Input material:
(** [func (s *Server) getLoanHandler(w http.ResponseWriter, r *http.Request)];
    [id] is [uuid.Parse(vars["id"])]. *)
Definition getLoanHandler (fault : option error) (id : option UUID)
  (s : SQLiteStore) : LoanResponse :=
  match id with
  | None => mkLoanResponse StatusBadRequest (ErrorText "Invalid loan ID")
  | Some loanID =>
      match ledger.GetLoan fault loanID s with
      | Err err => errorResponse err
      | Ok loan => mkLoanResponse StatusOK (LoanJson loan)
      end
  end.

(** [func (s *Server) listLoansHandler(w http.ResponseWriter, r *http.Request)] *)
Definition listLoansHandler (fault : option error) (s : SQLiteStore)
  : LoanResponse :=
  match ledger.GetAllLoans fault s with
  | Err err => mkLoanResponse StatusInternalServerError (ErrorText err)
  | Ok loans => mkLoanResponse StatusOK (LoansJson loans)
  end.

(** [func (s *Server) updateLoanHandler(w http.ResponseWriter, r *http.Request)];
    [body] is the loan decoded from the JSON body.  The engine assigns
    [UpdatedAt] through the pointer it is given, so the loan the handler
    encodes carries it. *)
Definition updateLoanHandler (now : Time) (fault : option error)
  (id : option UUID) (body : result Loan) (s : SQLiteStore)
  : LoanResponse * SQLiteStore :=
  match id with
  | None => (mkLoanResponse StatusBadRequest (ErrorText "Invalid loan ID"), s)
  | Some loanID =>
      match body with
      | Err err => (mkLoanResponse StatusBadRequest (ErrorText err), s)
      | Ok decoded =>
          let loan :=
            mkLoan loanID (CustomerKey decoded) (Principal decoded)
              (Balance decoded) (BaseInterestRate decoded)
              (InterestRateVariance decoded) (InterestRate decoded)
              (Status decoded) (CreatedAt decoded) (UpdatedAt decoded)
              (LastInterestCalculationDate decoded) (StatementCycleDay decoded)
              (AccruedInterest decoded) in
          match ledger.UpdateLoan now fault loan s with
          | Err err => (errorResponse err, s)
          | Ok s1 =>
              (mkLoanResponse StatusOK (LoanJson (set_UpdatedAt now loan)), s1)
          end
      end
  end.

(** [func (s *Server) deleteLoanHandler(w http.ResponseWriter, r *http.Request)] *)
Definition deleteLoanHandler (fault : option error) (id : option UUID)
  (s : SQLiteStore) : LoanResponse * SQLiteStore :=
  match id with
  | None => (mkLoanResponse StatusBadRequest (ErrorText "Invalid loan ID"), s)
  | Some loanID =>
      match ledger.DeleteLoan fault loanID s with
      | Err err => (errorResponse err, s)
      | Ok s1 => (mkLoanResponse StatusNoContent NoBody, s1)
      end
  end.

(** One turn of the ticker loop of [main]: the daily interest calculation,
    then the monthly interest application. *)
Definition tick (daily : ledger.AccrualEnv) (monthly : ledger.MonthlyEnv)
  (s : SQLiteStore) : SQLiteStore :=
  fst (ledger.ApplyMonthlyInterest monthly
         (fst (ledger.CalculateDailyInterest daily s))).

End api.

Import ledger.

(** ** Sequences of engine operations and the quantities of the ledger *)

(** One call of the engine, with what it reads from outside. *)
Inductive Op : Type :=
| OpCreateLoan (env : CreateEnv) (customerKey : string)
    (principal baseRate variance : Decimal)
| OpCalculateDailyInterest (env : AccrualEnv)
| OpApplyMonthlyInterest (env : MonthlyEnv)
| OpRecordPayment (env : PaymentEnv) (loanID : UUID) (amount : Decimal).

(** The store after one call. *)
Definition step (s : SQLiteStore) (op : Op) : SQLiteStore :=
  match op with
  | OpCreateLoan env k p b v => snd (CreateLoan env k p b v s)
  | OpCalculateDailyInterest env => fst (CalculateDailyInterest env s)
  | OpApplyMonthlyInterest env => fst (ApplyMonthlyInterest env s)
  | OpRecordPayment env id a => snd (RecordPayment env id a s)
  end.

(** The store after a sequence of calls, one after the other. *)
Definition run (ops : list Op) (s : SQLiteStore) : SQLiteStore :=
  fold_left step ops s.

(** The driver reports no error during the call. *)
Definition faultless (op : Op) : Prop :=
  match op with
  | OpCreateLoan env _ _ _ _ => ce_loanFault env = None /\ ce_txFault env = None
  | OpCalculateDailyInterest env =>
      ae_listFault env = None /\ forall id, ae_updateFault env id = None
  | OpApplyMonthlyInterest env =>
      me_listFault env = None /\
      (forall id, me_txFault env id = None) /\
      (forall id, me_updateFault env id = None)
  | OpRecordPayment env _ _ =>
      pe_getFault env = None /\ pe_updateFault env = None /\ pe_txFault env = None
  end.

(** The call is a payment on an active loan of more than its balance. *)
Definition overpays (s : SQLiteStore) (op : Op) : bool :=
  match op with
  | OpRecordPayment env id amount =>
      match store.GetLoan (pe_getFault env) id s with
      | Ok loan =>
          isActive loan &&
          match Cmp (Sub (Balance loan) amount) Zero with Lt => true | _ => false end
      | Err _ => false
      end
  | _ => false
  end.

(** No call of the sequence, run from [s], overpays. *)
Fixpoint noOverpayment (s : SQLiteStore) (ops : list Op) : bool :=
  match ops with
  | [] => true
  | op :: rest => negb (overpays s op) && noOverpayment (step s op) rest
  end.

(** The sum of a list of decimals, with the library's addition. *)
Definition sumDecimals (ds : list Decimal) : Decimal := fold_left Add ds Zero.

Definition amountsOf (ty : TransactionType) (s : SQLiteStore) : list Decimal :=
  map Amount (filter (fun t => TransactionType_eqb (Type_ t) ty) (transactions s)).

Definition sumDisbursements (s : SQLiteStore) : Decimal :=
  sumDecimals (amountsOf TransactionTypeDisbursement s).
Definition sumInterest (s : SQLiteStore) : Decimal :=
  sumDecimals (amountsOf TransactionTypeInterest s).
Definition sumPayments (s : SQLiteStore) : Decimal :=
  sumDecimals (amountsOf TransactionTypePayment s).
Definition sumBalances (s : SQLiteStore) : Decimal :=
  sumDecimals (map Balance (loans s)).
Definition sumAccruedInterest (s : SQLiteStore) : Decimal :=
  sumDecimals (map AccruedInterest (loans s)).

(** Disbursements plus capitalized interest minus payments. *)
Definition netTransactions (s : SQLiteStore) : Decimal :=
  Sub (Add (sumDisbursements s) (sumInterest s)) (sumPayments s).

(** The primary key of [loans]: no two rows share an id. *)
Definition wellFormed (s : SQLiteStore) : Prop := NoDup (map ID (loans s)).

(** The row of [s] with the given id. *)
Definition loanOf (id : UUID) (s : SQLiteStore) : option Loan :=
  find (fun r => N.eqb (ID r) id) (loans s).

(** The transactions of one loan, in the order of the table. *)
Definition transactionsOf (id : UUID) (s : SQLiteStore) : list Transaction :=
  filter (fun t => N.eqb (LoanID t) id) (transactions s).

(** *** What a batch pass does to one row

    The effect of one iteration of each loop on the row it was read from;
    the lemmas [CalculateDailyInterest_rows] and [ApplyMonthlyInterest_rows]
    below show that a pass is these functions applied to every active row. *)

Definition accruedLoan (env : AccrualEnv) (today : Time) (loan : Loan) : Loan :=
  set_LastInterestCalculationDate (Some today)
    (set_UpdatedAt (ae_updatedAt env (ID loan))
       (set_AccruedInterest
          (Add (AccruedInterest loan) (interestAmount loan)) loan)).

Directions for this task:
Every line in the listing that holds "bool" belongs in the answer.

Task result:
Definition overpays (s : SQLiteStore) (op : Op) : bool :=
Fixpoint noOverpayment (s : SQLiteStore) (ops : list Op) : bool :=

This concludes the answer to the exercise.